Task prompt
Exactly as written, return every line of the data below.

Input for this task
______________________________

Lemma main_thread_new a created base agents es i d p :
  main_events es
  = setup_events a created ++ spawn_events base (enumerate agents)
    ++ map ThreadJoin (seq 0 (length agents)) ->
  ThreadNew i d p ∈ es
  <-> exists agent, agents !! i = Some agent
                    /\ d = base +:+ "/" +:+ agent /\ p = Z.of_nat i.
Proof.
  intros Hmain.
  rewrite (elem_of_main_events (ThreadNew i d p) es eq_refl), Hmain, !elem_of_app.
  split.
  - intros [Hin|[Hin|Hin]].
    + exfalso. eapply setup_events_no_new, Hin.
    + apply spawn_events_new in Hin as (agent & Hin & -> & ->).
      exists agent. split; [|done].
      apply list_elem_of_lookup in Hin as [k Hk].
      rewrite enumerate_lookup in Hk.
      destruct (agents !! k) eqn:Hlk; [|discriminate].
      cbn in Hk. injection Hk as -> ->. exact Hlk.
    + apply list_elem_of_fmap in Hin as (k & Hk & _). discriminate Hk.
  - intros (agent & Hi & -> & ->). right. left.
    unfold spawn_events. rewrite list_elem_of_In, in_flat_map.
    exists (i, agent). split.
    + rewrite <- list_elem_of_In. apply list_elem_of_lookup. exists i.
      rewrite enumerate_lookup, Hi. reflexivity.
    + cbn. auto.
Qed.

(** X3: [evaluate] cuts [--agents] at every comma and nowhere else:
    joining the pieces with commas gives the text back, there is one
    piece more than there are commas, and no piece holds a comma.  Under
    every schedule a worker is created for the position [i] exactly when
    [i] is at most the number of commas, and no other worker does
    anything.  So there is always a worker, also for the empty text, and
    an empty piece gets one too. *)
Theorem one_worker_per_piece (sched : list choice) (a : evaluate_args) (w : world) :
  let agents := str_split ","%char (ev_agents a) in
  let commas := count_char ","%char (ev_agents a) in
  str_join ","%char agents = ev_agents a
  /\ length agents = S commas
  /\ Forall (fun agent => count_char ","%char agent = 0%nat) agents
  /\ exists es,
       trace (evaluate sched a w).2 = trace w ++ es
       /\ (forall i, (exists d p, ThreadNew i d p ∈ es) <-> (i <= commas)%nat)
       /\ (forall i e, InThread i e ∈ es -> (i <= commas)%nat).
Proof.
  cbv zeta.
  split; [apply str_join_split|]. split; [apply str_split_length|].
  split; [apply str_split_pieces|].
  destruct (evaluate_spec sched a w) as (created & es & Hrun & Hmain & _ & Hnone).
  exists es. rewrite Hrun. split; [reflexivity|].
  pose proof (str_split_length ","%char (ev_agents a)) as Hlen.
  split.
  - intros i. split.
    + intros (d & p & Hin).
      apply (main_thread_new _ _ _ _ _ _ _ _ Hmain) in Hin as (agent & Hi & _).
      apply lookup_lt_Some in Hi. lia.
    + intros Hi.
      destruct (lookup_lt_is_Some_2 (str_split ","%char (ev_agents a)) i) as [agent Hag];
        [lia|].
      eexists _, _. apply (main_thread_new _ _ _ _ _ _ _ _ Hmain). eauto.
  - intros i e Hin. apply elem_of_thread_events in Hin.
    destruct (decide (i <= count_char ","%char (ev_agents a))%nat) as [|Hgt]; [done|].
    rewrite Hnone in Hin by lia. by apply elem_of_nil in Hin.
Qed.

(** X4: for names that hold no comma, [--agents] set to the names joined
    by commas evaluates these names and no other: under every schedule
    the [i]-th name gets the worker [i], created on [base_dir/name] with
    port [i], that worker runs the whole of its task, and no worker
    beyond the last name does anything. *)
Theorem joined_agents_are_evaluated (sched : list choice) (base policy : string)
    (names : list string) (w : world) (i : nat) (agent : string) :
  Forall (fun name => count_char ","%char name = 0%nat) names ->
  names !! i = Some agent ->
  let a := {| ev_base_dir := base; ev_agents := str_join ","%char names;
              ev_evaluation_policy_type := policy |} in
  exists es,
    trace (evaluate sched a w).2 = trace w ++ es
    /\ ThreadNew i (base +:+ "/" +:+ agent) (Z.of_nat i) ∈ es
    /\ thread_events i es
       = worker_script (evaluate_disk a w) (base +:+ "/" +:+ agent)
           (role_path base "eva_data") (Z.of_nat i) policy
    /\ forall j, (length names <= j)%nat -> thread_events j es = [].
Proof.
  intros Hplain Hi a.
  assert (Hsplit : str_split ","%char (ev_agents a) = names).
  { apply str_split_join; [|exact Hplain]. intros ->. discriminate Hi. }
  destruct (evaluate_spec sched a w) as (created & es & Hrun & Hmain & Hthreads & Hnone).
  rewrite Hsplit in Hmain, Hthreads, Hnone.
  exists es. rewrite Hrun. split; [reflexivity|]. split; [|split].
  - apply (main_thread_new _ _ _ _ _ _ _ _ Hmain). eauto.
  - apply (Hthreads i agent Hi).
  - exact Hnone.
Qed.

______________________________

Solution to this task
Lemma main_thread_new a created base agents es i d p :
  main_events es
  = setup_events a created ++ spawn_events base (enumerate agents)
    ++ map ThreadJoin (seq 0 (length agents)) ->
  ThreadNew i d p ∈ es
  <-> exists agent, agents !! i = Some agent
                    /\ d = base +:+ "/" +:+ agent /\ p = Z.of_nat i.
Proof.
  intros Hmain.
  rewrite (elem_of_main_events (ThreadNew i d p) es eq_refl), Hmain, !elem_of_app.
  split.
  - intros [Hin|[Hin|Hin]].
    + exfalso. eapply setup_events_no_new, Hin.
    + apply spawn_events_new in Hin as (agent & Hin & -> & ->).
      exists agent. split; [|done].
      apply list_elem_of_lookup in Hin as [k Hk].
      rewrite enumerate_lookup in Hk.
      destruct (agents !! k) eqn:Hlk; [|discriminate].
      cbn in Hk. injection Hk as -> ->. exact Hlk.
    + apply list_elem_of_fmap in Hin as (k & Hk & _). discriminate Hk.
  - intros (agent & Hi & -> & ->). right. left.
    unfold spawn_events. rewrite list_elem_of_In, in_flat_map.
    exists (i, agent). split.
    + rewrite <- list_elem_of_In. apply list_elem_of_lookup. exists i.
      rewrite enumerate_lookup, Hi. reflexivity.
    + cbn. auto.
Qed.

(** X3: [evaluate] cuts [--agents] at every comma and nowhere else:
    joining the pieces with commas gives the text back, there is one
    piece more than there are commas, and no piece holds a comma.  Under
    every schedule a worker is created for the position [i] exactly when
    [i] is at most the number of commas, and no other worker does
    anything.  So there is always a worker, also for the empty text, and
    an empty piece gets one too. *)
Theorem one_worker_per_piece (sched : list choice) (a : evaluate_args) (w : world) :
  let agents := str_split ","%char (ev_agents a) in
  let commas := count_char ","%char (ev_agents a) in
  str_join ","%char agents = ev_agents a
  /\ length agents = S commas
  /\ Forall (fun agent => count_char ","%char agent = 0%nat) agents
  /\ exists es,
       trace (evaluate sched a w).2 = trace w ++ es
       /\ (forall i, (exists d p, ThreadNew i d p ∈ es) <-> (i <= commas)%nat)
       /\ (forall i e, InThread i e ∈ es -> (i <= commas)%nat).
Proof.
  cbv zeta.
  split; [apply str_join_split|]. split; [apply str_split_length|].
  split; [apply str_split_pieces|].
  destruct (evaluate_spec sched a w) as (created & es & Hrun & Hmain & _ & Hnone).
  exists es. rewrite Hrun. split; [reflexivity|].
  pose proof (str_split_length ","%char (ev_agents a)) as Hlen.
  split.
  - intros i. split.
    + intros (d & p & Hin).
      apply (main_thread_new _ _ _ _ _ _ _ _ Hmain) in Hin as (agent & Hi & _).
      apply lookup_lt_Some in Hi. lia.
    + intros Hi.
      destruct (lookup_lt_is_Some_2 (str_split ","%char (ev_agents a)) i) as [agent Hag];
        [lia|].
      eexists _, _. apply (main_thread_new _ _ _ _ _ _ _ _ Hmain). eauto.
  - intros i e Hin. apply elem_of_thread_events in Hin.
    destruct (decide (i <= count_char ","%char (ev_agents a))%nat) as [|Hgt]; [done|].
    rewrite Hnone in Hin by lia. by apply elem_of_nil in Hin.
Qed.

(** X4: for names that hold no comma, [--agents] set to the names joined
    by commas evaluates these names and no other: under every schedule
    the [i]-th name gets the worker [i], created on [base_dir/name] with
    port [i], that worker runs the whole of its task, and no worker
    beyond the last name does anything. *)
Theorem joined_agents_are_evaluated (sched : list choice) (base policy : string)
    (names : list string) (w : world) (i : nat) (agent : string) :
  Forall (fun name => count_char ","%char name = 0%nat) names ->
  names !! i = Some agent ->
  let a := {| ev_base_dir := base; ev_agents := str_join ","%char names;
              ev_evaluation_policy_type := policy |} in
  exists es,
    trace (evaluate sched a w).2 = trace w ++ es
    /\ ThreadNew i (base +:+ "/" +:+ agent) (Z.of_nat i) ∈ es
    /\ thread_events i es
       = worker_script (evaluate_disk a w) (base +:+ "/" +:+ agent)
           (role_path base "eva_data") (Z.of_nat i) policy
    /\ forall j, (length names <= j)%nat -> thread_events j es = [].
Proof.
  intros Hplain Hi a.
  assert (Hsplit : str_split ","%char (ev_agents a) = names).
  { apply str_split_join; [|exact Hplain]. intros ->. discriminate Hi. }
  destruct (evaluate_spec sched a w) as (created & es & Hrun & Hmain & Hthreads & Hnone).
  rewrite Hsplit in Hmain, Hthreads, Hnone.
  exists es. rewrite Hrun. split; [reflexivity|]. split; [|split].
  - apply (main_thread_new _ _ _ _ _ _ _ _ Hmain). eauto.
  - apply (Hthreads i agent Hi).
  - exact Hnone.
Qed.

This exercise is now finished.